TeXOCR: Advancing Document OCR Models for Compilable Page-to-LaTeX Reconstruction¶
Conference: ACL2026
arXiv: 2604.22880
Code: To be confirmed (The paper page contains Data & Models / Code anchors, but current caches and arXiv abs do not retain specific links)
Area: Document OCR / Reinforcement Learning
Keywords: Page-to-LaTeX, Document OCR, Compilable LaTeX, RLVR, Unit Test Reward
TL;DR¶
This paper advances scientific PDF OCR from "text/Markdown conversion" to "reconstructing zero-human-intervention compilable page-level LaTeX." It proposes TEXOCR-Bench, TEXOCR-Train, and a two-stage SFT+RLVR training approach, enabling a Qwen3-VL-2B derivative model to significantly outperform open-source baselines of the same scale in structural consistency, citation validity, and compilation success rate.
Background & Motivation¶
Background: Scientific papers are still predominantly disseminated as PDFs, but the truly reusable research assets are often the LaTeX source codes. These codes preserve formulas, tables, sections, citations, floats, and numbering structures, while also allowing for re-compilation, editing, and integration into publishing pipelines. Recent document OCR has shifted from traditional modular pipelines to end-to-end MLLM recognition, with many systems capable of converting PDFs to plain text or Markdown.

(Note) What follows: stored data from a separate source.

Lemma revert_to_listed_backup_witness :
  content_at
    (fst (AdaptCalc.revert_to_backup "calc.py" true Sample.fs_two Sample.now0
            "calc_20250101_100000_v1.bak"))
    "calc.py"
  = Some "first"
  /\ snd (AdaptCalc.revert_to_backup "calc.py" true Sample.fs_two Sample.now0
            "calc_20250101_100000_v1.bak")
     = Restarted.
Proof.
  destruct (revert_to_listed_backup "calc.py" true Sample.fs_two Sample.now0
              "calc_20250101_100000_v1.bak")
    as (_ & H); [vm_compute; reflexivity | vm_compute; tauto |].
  destruct (H (Sample.file_of "first" 5) (Sample.file_of "old" 1)
              eq_refl eq_refl eq_refl eq_refl eq_refl) as (H1 & H2 & _).
  split; [exact H2 | exact H1].
Defined.

Lemma overwrite_self_outcome_witness :
  snd (AdaptCalc.overwrite_self "calc.py" false Sample.fs_script Sample.now0 "new")
  = ErrorShown FS.ExecError
  /\ content_at
       (fst (AdaptCalc.overwrite_self "calc.py" false Sample.fs_script
               Sample.now0 "new"))
       "calc.py"
     = Some "new".
Proof.
  refine (proj1 (overwrite_self_outcome "calc.py" false Sample.fs_script
                   Sample.now0 "new" (Sample.file_of "old" 1) _ _) _);
    vm_compute; reflexivity.
Defined.

Lemma revert_to_script_itself_empties_it_witness :
  content_at
    (fst (AdaptCalc.revert_to_backup "calc.py" true Sample.fs_script Sample.now0
            "calc.py"))
    "calc.py"
  = Some ""
  /\ snd (AdaptCalc.revert_to_backup "calc.py" true Sample.fs_script Sample.now0
            "calc.py")
     = Restarted.
Proof.
  refine (revert_to_script_itself_empties_it "calc.py" true Sample.fs_script
            Sample.now0 (Sample.file_of "old" 1) _ _ _ _);
    vm_compute; reflexivity.
Defined.

Lemma replace_then_revert_restores_witness :
  content_at
    (fst (AdaptCalc.revert_to_backup "calc.py" true
            (fst (AdaptCalc.overwrite_self "calc.py" true Sample.fs_script
                    Sample.now0 "new"))
            Sample.later "calc_20250306_153012_v1.bak"))
    "calc.py"
  = Some "old".
Proof.
  refine (proj2 (proj2
    (replace_then_revert_restores "calc.py" true Sample.fs_script
       (fst (fst (AdaptCalc.backup_script_custom "calc.py" Sample.fs_script
                    Sample.now0 "calc.py")))
       Sample.now0 "calc_20250306_153012_v1.bak" "new" (Sample.file_of "old" 1)
       _ _ _ _ _)) true Sample.later);
    vm_compute; reflexivity.
Defined.

Lemma save_then_load_api_key_witness :
  AdaptCalc.load_api_key
    (fst (AdaptCalc.save_api_key Sample.fs_script Sample.now0 "  sk-abc  "))
  = "sk-abc".
Proof.
  refine (proj1 (proj2 (save_then_load_api_key Sample.fs_script Sample.now0
                          "  sk-abc  " _ _)) _).
  - vm_compute. reflexivity.
  - intros f H. vm_compute in H. discriminate H.
  - vm_compute. reflexivity.
Defined.

Lemma accepted_key_is_loaded_back_witness :
  AdaptCalc.load_api_key
    (fst (AdaptCalc.save_api_key Sample.fs_script Sample.now0 "sk-abc"))
  = "sk-abc".
Proof.
  refine (proj2 (proj2 (proj2 (proj2
    (accepted_key_is_loaded_back Sample.fs_script Sample.now0
       " add a sine key " " sk-abc " "gpt-4o" "add a sine key" "sk-abc" "gpt-4o"
       _ _ _ _))))).
  - vm_compute. reflexivity.
  - vm_compute. reflexivity.
  - vm_compute. reflexivity.
  - intros f H. vm_compute in H. discriminate H.
Defined.

Lemma save_api_key_keeps_backups_witness :
  AdaptCalc.list_backup_files "calc.py"
    (fst (AdaptCalc.save_api_key Sample.fs_two Sample.now0 "sk-abc"))
  = AdaptCalc.list_backup_files "calc.py" Sample.fs_two.
Proof.
  refine (proj1 (save_api_key_keeps_backups "calc.py" Sample.fs_two Sample.now0
                   "sk-abc" _)).
  vm_compute. reflexivity.
Defined.

Lemma backup_pattern_language_witness :
  accepted "calc" "calc_20250101_100000_v1.bak".
Proof.
  refine (proj1 (proj1 (backup_pattern_language "calc"
                          "calc_20250101_100000_v1.bak" _)) _);
    vm_compute; reflexivity.
Defined.

Lemma generated_name_reads_back_witness :
  Re.re_search AdaptCalc.version_pattern
    (AdaptCalc.get_next_backup_filename "calc.py" Sample.fs_two Sample.now0)
  = Some [Str.of_int (AdaptCalc.next_iteration "calc.py" Sample.fs_two)].
Proof.
  refine (proj1 (proj2 (proj2
    (generated_name_reads_back "calc.py" Sample.fs_two Sample.now0 _ _))));
    vm_compute; reflexivity.
Defined.

Lemma customize_writes_sanitised_answer_witness :
  content_at
    (fst (AdaptCalc.customize_entire_script "calc.py" true Sample.fs_script
            Sample.now0 "```print(1)```"))
    "calc.py"
  = Some (AdaptCalc.sanitize_script_response "```print(1)```").
Proof.
  refine (proj1 (proj2
    (customize_writes_sanitised_answer "calc.py" true Sample.fs_script
       Sample.now0 "```print(1)```" (Sample.file_of "old" 1) _ _ _ _)));
    try (vm_compute; reflexivity).
  vm_compute. discriminate.
Defined.

Lemma revert_tool_listing_is_safe_witness :
  "adaptcalc_20250101_100000_v1.bak" <> "adaptcalc.py"
  /\ exists fb,
       FS.lookup Sample.fs_tool "adaptcalc_20250101_100000_v1.bak" = Some fb.
Proof.
  destruct (revert_tool_listing_is_safe Sample.fs_tool Sample.now0
              "adaptcalc_20250101_100000_v1.bak")
    as (_ & H1 & H2 & _); [vm_compute; tauto|].
  split; [exact H1 | exact H2].
Defined.

Lemma undecodable_script_backup_takes_version_witness :
  AdaptCalc.next_iteration "calc.py"
    (fst (fst (AdaptCalc.backup_script_custom "calc.py"
                 {| FS.entries :=
                      [("calc.py",
                        {| FS.content := "old"; FS.mtime := 1;
                           FS.readable := true; FS.decodable := false;
                           FS.writable := true |})];
                    FS.creatable := true |}
                 Sample.now0 "calc.py")))
  = (AdaptCalc.next_iteration "calc.py"
       {| FS.entries :=
            [("calc.py",
              {| FS.content := "old"; FS.mtime := 1;
                 FS.readable := true; FS.decodable := false;
                 FS.writable := true |})];
          FS.creatable := true |}
     + 1)%N.
Proof.
  refine (proj2 (proj2
    (undecodable_script_backup_takes_version "calc.py" _ _ Sample.now0
       "calc_20250306_153012_v1.bak" _ _ _)));
    vm_compute; reflexivity.
Defined.
(** * The action file of a Sky table, and its MessagePack string reader

    A shallow embedding of [src/action_file.c] and [src/minipack.c].

    The C functions work on three pieces of mutable state: the
    [sky_action_file] structure they receive by pointer, the [FILE] they read,
    and the disk.  Three more pieces stand for the environment: a schedule
    that says which of the coming calls to the allocator and to the file
    system succeed, the number of bytes each coming failing [fwrite] gets out
    before it fails, and the content of memory the program has not written.
    A last one records that a buffer has been written past its end.  All
    seven are fields of [state]; a C function is a function
    [state -> result * state], written in a small state-and-error monad in
    which the [check] macro of [dbg.h] is the error.

    Left out: the release of memory ([free], [bdestroy], [sky_action_free])
    and the closing of files, which change none of the seven; and the reads
    of locals that the [error:] blocks make before those locals are set. *)

From Stdlib Require Import ZArith List Bool Lia String.
From stdpp Require Import base option list gmap strings.

Local Open Scope Z_scope.

(** ** Data *)

(** A [bstring] holds [slen] bytes; a null [bstring] is [None]. *)
Abbreviation bstring := (list Z).

(** A [FILE] open for reading: the bytes of the file and the position of the
    next byte to read. *)
Record stream := { data : list Z; pos : nat }.

(** Modelled from the spec: [table.h] is not among the sources.  The registry
    only ever reads the table's [path], which may be absent. *)
Record sky_table := { path : option string }.

(** The address of an action file, as kept in an action's back-reference. *)
Abbreviation ptr := N.

(** Modelled from the spec: [action.h] is not among the sources.  An action is
    [{ id: unsigned 64-bit integer, name: immutable byte string, registry:
    non-owning back-reference }]. *)
Record sky_action := {
  action_file : option ptr;
  id : Z;
  name : option bstring
}.

Definition with_id (x : Z) (a : sky_action) : sky_action :=
  {| action_file := action_file a; id := x; name := name a |}.

Definition with_name (x : option bstring) (a : sky_action) : sky_action :=
  {| action_file := action_file a; id := id a; name := x |}.

Definition with_action_file (x : option ptr) (a : sky_action) : sky_action :=
  {| action_file := x; id := id a; name := name a |}.

(** [struct sky_action_file].  [actions] is the array behind the pointer (a
    null pointer is the empty array); [action_count] is the separate [int64_t]
    field.  The C code reads [actions[i]] for [i < action_count] only, which is
    defined when [action_count] does not exceed the length of the array. *)
Record sky_action_file := {
  table : option sky_table;
  actions : list sky_action;
  action_count : Z
}.

(** [overrun] is set once a call has stored bytes past the end of a buffer.
    C gives the program no meaning from there on: the model carries on with
    the bytes that fit and keeps the flag, so that what it computes is the
    behaviour of the program only on the runs that leave the flag as it
    was. *)
Record state := {
  af : sky_action_file;           (* the structure [action_file] points to *)
  file : stream;                  (* the [FILE] being read *)
  fs : gmap string (list Z);      (* the disk: path to content *)
  schedule : list bool;           (* outcome of the coming fallible calls *)
  noise : nat -> Z;               (* bytes of memory never written *)
  torn : list nat;                (* bytes the coming failing writes get out *)
  overrun : bool                  (* a buffer has been written past its end *)
}.

Definition with_af (x : sky_action_file) (st : state) : state :=
  {| af := x; file := file st; fs := fs st;
     schedule := schedule st; noise := noise st;
     torn := torn st; overrun := overrun st |}.

Definition with_file (x : stream) (st : state) : state :=
  {| af := af st; file := x; fs := fs st;
     schedule := schedule st; noise := noise st;
     torn := torn st; overrun := overrun st |}.

Definition with_fs (x : gmap string (list Z)) (st : state) : state :=
  {| af := af st; file := file st; fs := x;
     schedule := schedule st; noise := noise st;
     torn := torn st; overrun := overrun st |}.

Definition with_schedule (x : list bool) (st : state) : state :=
  {| af := af st; file := file st; fs := fs st;
     schedule := x; noise := noise st;
     torn := torn st; overrun := overrun st |}.
(** * Hook discovery, dispatch and orchestration of git's hook.c

    A shallow embedding of [hook.c]: the hook list built from the
    configuration and the hooks directory, the task planner
    [pick_next_hook], the stdin feeder [pipe_from_string_list], the
    callbacks handed to [run_processes_parallel] and the entry point
    [run_hooks_opt], together with the [run] subcommand of [git hook]
    (builtin/hook.c).  The parallel executor of run-command.c is modelled
    from the spec.  Process-wide effects (the static caches, opened file
    descriptors, messages on stderr, [die] and [BUG]) are threaded through a
    small state-and-error monad. *)

From Stdlib Require Import String Ascii List ZArith Bool Lia Permutation.
Import ListNotations.
Open Scope Z_scope.

(** ** Data model *)

(** The per-hook cursor of [pipe_from_string_list]
    ([hook->feed_pipe_cb_data]): not yet allocated (NULL), allocated and
    holding an index, or freed while the pointer is left dangling. *)
Inductive feed_cursor :=
| NoCursor
| Cursor (idx : nat)
| FreedCursor.

(** [struct hook]: [name] is NULL for the hook found in the hooks directory. *)
Record hook := mk_hook {
  name : option string;
  feed_pipe_cb_data : feed_cursor
}.

(** One configuration entry as the config layer hands it to a callback:
    the key split into section, optional subsection and variable name (the
    split [parse_config_key] performs), and a value that is NULL for a bare
    boolean key. *)
Record config_key := mk_key {
  k_section : string;
  k_subsection : option string;
  k_var : string
}.

Record config_entry := mk_entry {
  c_key : config_key;
  c_value : option string
}.

(** The repository and its surroundings, read-only during a run. *)
Record repository := mk_repo {
  config : list config_entry;          (* in the order [repo_config] visits them *)
  gitdir : string;
  hookdir : list (string * bool);      (* files in hooks/: name and executable bit *)
  files : list (string * string);      (* readable files: path and contents *)
  cwd : string;
  online_cpus_count : Z;
  advice_ignored_hook : bool
}.

(** [struct child_process], the fields [pick_next_hook] sets. *)
Record child_process := mk_cp {
  cp_env : list string;
  cp_args : list string;
  cp_no_stdin : bool;
  cp_in : Z;
  cp_stdout_to_stderr : bool;
  cp_trace2_hook_name : string;
  cp_dir : option string;
  cp_use_shell : bool
}.

Definition CHILD_PROCESS_INIT : child_process :=
  mk_cp [] [] false 0 false EmptyString None false.

(** [struct run_hooks_opt]; [invoked_hook_ptr] says whether the caller
    passed a non-NULL [invoked_hook] pointer, [feed_pipe] whether the feeder
    callback [pipe_from_string_list] is installed. *)
Record run_hooks_opt := mk_opt {
  o_env : list string;
  o_args : list string;
  o_invoked_hook_ptr : bool;
  o_path_to_stdin : option string;
  o_feed_pipe : bool;
  o_feed_pipe_ctx : list string;
  o_error_if_missing : bool;
  o_jobs : Z;
  o_dir : option string;
  o_consume_sideband : bool
}.

(** The data fields of [struct run_process_parallel_opts]; the callbacks are
    always those of hook.c. *)
Record pp_opts := mk_pp {
  pp_tr2_label : string;
  pp_processes : Z;
  pp_ungroup : bool;
  pp_feed_pipe : bool;
  pp_consume_sideband : bool
}.

(** What the outside world observes. *)
Inductive event :=
| EvStderr (msg : string)
| EvRunParallel (o : pp_opts)
| EvTask (cp : child_process) (stdin_data : option string) (status : Z)
| EvStartFailed (cp : child_process).

(** [struct hook_cb_data]: [run_me] is an index into [head], the linked
    list of hooks. *)
Record hook_cb_data := mk_cb {
  rc : Z;
  hook_name : string;
  head : list hook;
  run_me : option nat
}.

(** The mutable state of the process. *)
Record state := mk_state {
  jobs_cache : Z;                     (* static [jobs] of configured_hook_jobs *)
  advise_given : list string;         (* static [advise_given] of find_hook *)
  fds : list (string * nat);          (* open file descriptions: path, offset *)
  trace : list event;
  invoked_hook : bool;                (* *options->invoked_hook *)
  cb : hook_cb_data
}.

(** ** A state and error monad *)

Inductive outcome (A : Type) :=
| Ok (a : A) (s : state)
| Died (msg : string) (s : state)     (* die(): the process exits *)
| Bugged (msg : string)               (* BUG() *)
| Undefined.                          (* undefined behaviour in C *)
Arguments Ok {A}. Arguments Died {A}. Arguments Bugged {A}. Arguments Undefined {A}.

Definition M (A : Type) := state -> outcome A.

Definition ret {A} (a : A) : M A := fun s => Ok a s.
Definition bind {A B} (m : M A) (f : A -> M B) : M B :=
  fun s => match m s with
           | Ok a s' => f a s'
           | Died msg s' => Died msg s'
           | Bugged msg => Bugged msg
           | Undefined => Undefined
           end.

Notation "x <- m ;; k" := (bind m (fun x => k))
  (at level 61, m at next level, right associativity).
Notation "m ;;; k" := (bind m (fun _ => k)) (at level 61, right associativity).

Limitations of Prior Work: While Markdown-level OCR is helpful for "text-like" outputs, many errors in scientific documents are more complex than simple character mistakes. A missing closing bracket, incorrect environment boundaries, corrupted \ref{} tags, or misaligned table column separators can prevent the entire LaTeX project from compiling or, worse, silently alter the semantics of citations and numbering.
Key Challenge: Existing OCR evaluations focus primarily on local transcription similarity, whereas usable LaTeX requires global invariants: section hierarchies must be correct, floats must be placed on reasonable pages, formula and table syntax must be closed, label-reference links must be resolvable, and the final project must compile without human intervention. Pure SFT learns "LaTeX-like strings," which does not equate to learning these executable constraints.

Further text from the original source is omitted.